**Your task:**
In the data that follows, find the line with "0 <= n ∧ (n <= blen (head s) ∨"; transcribe it, every later line up to the one with "Proof using All.", and that line as well, exactly and with no others.

* * * * * * * * *

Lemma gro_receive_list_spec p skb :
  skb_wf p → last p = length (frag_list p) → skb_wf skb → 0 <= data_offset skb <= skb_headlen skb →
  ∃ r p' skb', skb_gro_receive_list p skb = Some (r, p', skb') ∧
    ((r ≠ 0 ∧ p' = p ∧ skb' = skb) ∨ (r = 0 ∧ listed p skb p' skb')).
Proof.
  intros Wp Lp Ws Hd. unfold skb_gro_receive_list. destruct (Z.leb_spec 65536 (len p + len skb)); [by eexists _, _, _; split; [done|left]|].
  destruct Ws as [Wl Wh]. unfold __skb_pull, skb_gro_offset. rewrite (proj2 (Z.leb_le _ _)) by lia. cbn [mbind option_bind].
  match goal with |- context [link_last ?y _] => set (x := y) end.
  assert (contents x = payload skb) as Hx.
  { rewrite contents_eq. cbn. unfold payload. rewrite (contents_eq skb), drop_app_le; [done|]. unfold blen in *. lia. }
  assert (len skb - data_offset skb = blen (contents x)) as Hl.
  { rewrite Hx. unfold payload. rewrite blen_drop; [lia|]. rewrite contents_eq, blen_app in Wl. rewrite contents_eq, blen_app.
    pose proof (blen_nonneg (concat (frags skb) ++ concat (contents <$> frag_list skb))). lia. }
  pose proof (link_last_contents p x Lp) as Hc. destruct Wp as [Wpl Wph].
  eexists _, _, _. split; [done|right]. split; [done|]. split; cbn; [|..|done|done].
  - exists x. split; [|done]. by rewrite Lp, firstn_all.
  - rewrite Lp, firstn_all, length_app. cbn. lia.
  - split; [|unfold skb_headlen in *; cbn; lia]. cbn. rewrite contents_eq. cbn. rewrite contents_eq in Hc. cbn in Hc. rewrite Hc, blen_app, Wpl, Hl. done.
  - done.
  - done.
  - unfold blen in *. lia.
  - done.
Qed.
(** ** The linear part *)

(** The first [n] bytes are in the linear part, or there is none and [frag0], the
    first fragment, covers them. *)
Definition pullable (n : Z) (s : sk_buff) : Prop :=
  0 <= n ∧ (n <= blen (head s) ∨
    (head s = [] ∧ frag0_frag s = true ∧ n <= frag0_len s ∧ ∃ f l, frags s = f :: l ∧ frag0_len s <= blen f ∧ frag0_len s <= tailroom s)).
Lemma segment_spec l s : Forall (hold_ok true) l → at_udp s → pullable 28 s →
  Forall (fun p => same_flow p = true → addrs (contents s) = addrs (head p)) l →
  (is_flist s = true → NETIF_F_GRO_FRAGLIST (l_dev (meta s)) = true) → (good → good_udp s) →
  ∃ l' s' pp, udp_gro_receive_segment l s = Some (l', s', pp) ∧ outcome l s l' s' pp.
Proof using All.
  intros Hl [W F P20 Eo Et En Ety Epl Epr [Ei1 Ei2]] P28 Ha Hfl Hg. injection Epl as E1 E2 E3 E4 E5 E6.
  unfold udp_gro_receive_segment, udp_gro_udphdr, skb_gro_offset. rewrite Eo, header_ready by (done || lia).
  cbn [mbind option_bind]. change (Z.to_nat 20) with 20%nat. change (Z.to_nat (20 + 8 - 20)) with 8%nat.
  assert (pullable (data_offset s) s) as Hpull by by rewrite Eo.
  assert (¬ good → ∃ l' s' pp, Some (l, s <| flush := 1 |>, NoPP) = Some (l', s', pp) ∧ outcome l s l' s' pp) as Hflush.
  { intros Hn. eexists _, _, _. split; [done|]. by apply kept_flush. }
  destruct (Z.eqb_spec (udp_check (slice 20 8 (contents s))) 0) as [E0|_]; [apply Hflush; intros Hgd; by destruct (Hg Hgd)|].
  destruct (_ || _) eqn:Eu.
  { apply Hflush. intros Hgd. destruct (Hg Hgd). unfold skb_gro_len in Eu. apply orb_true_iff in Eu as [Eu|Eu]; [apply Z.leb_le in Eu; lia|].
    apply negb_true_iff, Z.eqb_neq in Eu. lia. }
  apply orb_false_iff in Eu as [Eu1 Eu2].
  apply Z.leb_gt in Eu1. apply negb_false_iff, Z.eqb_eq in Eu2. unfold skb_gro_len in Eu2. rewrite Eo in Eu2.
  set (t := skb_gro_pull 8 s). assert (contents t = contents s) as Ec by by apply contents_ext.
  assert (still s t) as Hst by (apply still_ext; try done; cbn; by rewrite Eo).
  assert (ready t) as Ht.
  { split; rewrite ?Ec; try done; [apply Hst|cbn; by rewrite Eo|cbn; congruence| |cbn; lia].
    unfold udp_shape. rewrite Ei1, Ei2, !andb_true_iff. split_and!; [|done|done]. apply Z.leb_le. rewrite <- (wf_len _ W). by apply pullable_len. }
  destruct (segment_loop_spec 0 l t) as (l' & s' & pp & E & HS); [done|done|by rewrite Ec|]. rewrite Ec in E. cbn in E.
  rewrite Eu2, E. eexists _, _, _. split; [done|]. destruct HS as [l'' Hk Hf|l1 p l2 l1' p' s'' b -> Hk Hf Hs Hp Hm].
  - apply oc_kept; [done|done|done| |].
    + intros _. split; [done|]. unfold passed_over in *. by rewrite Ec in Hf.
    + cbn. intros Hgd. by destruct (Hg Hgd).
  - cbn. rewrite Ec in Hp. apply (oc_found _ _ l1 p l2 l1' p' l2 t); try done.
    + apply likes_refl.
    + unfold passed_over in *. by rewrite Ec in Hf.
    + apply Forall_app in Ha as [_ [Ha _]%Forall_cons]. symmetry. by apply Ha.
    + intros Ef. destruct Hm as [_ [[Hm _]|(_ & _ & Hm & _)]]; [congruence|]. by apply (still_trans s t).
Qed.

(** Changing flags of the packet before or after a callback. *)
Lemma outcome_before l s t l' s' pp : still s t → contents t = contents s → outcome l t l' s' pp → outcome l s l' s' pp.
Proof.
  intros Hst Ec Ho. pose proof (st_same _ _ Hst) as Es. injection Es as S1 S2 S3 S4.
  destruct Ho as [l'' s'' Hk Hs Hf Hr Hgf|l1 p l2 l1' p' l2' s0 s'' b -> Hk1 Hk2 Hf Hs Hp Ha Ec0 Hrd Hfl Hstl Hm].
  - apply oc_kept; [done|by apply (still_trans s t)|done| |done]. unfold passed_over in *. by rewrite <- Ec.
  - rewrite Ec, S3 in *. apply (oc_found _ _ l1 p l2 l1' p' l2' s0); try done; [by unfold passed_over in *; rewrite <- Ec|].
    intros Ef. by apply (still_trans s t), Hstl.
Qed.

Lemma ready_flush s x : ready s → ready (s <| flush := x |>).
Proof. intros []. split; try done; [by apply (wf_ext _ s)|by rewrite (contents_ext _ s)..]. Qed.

* * * * * * * * *

**Result:**
  0 <= n ∧ (n <= blen (head s) ∨
    (head s = [] ∧ frag0_frag s = true ∧ n <= frag0_len s ∧ ∃ f l, frags s = f :: l ∧ frag0_len s <= blen f ∧ frag0_len s <= tailroom s)).
Lemma segment_spec l s : Forall (hold_ok true) l → at_udp s → pullable 28 s →
  Forall (fun p => same_flow p = true → addrs (contents s) = addrs (head p)) l →
  (is_flist s = true → NETIF_F_GRO_FRAGLIST (l_dev (meta s)) = true) → (good → good_udp s) →
  ∃ l' s' pp, udp_gro_receive_segment l s = Some (l', s', pp) ∧ outcome l s l' s' pp.
Proof using All.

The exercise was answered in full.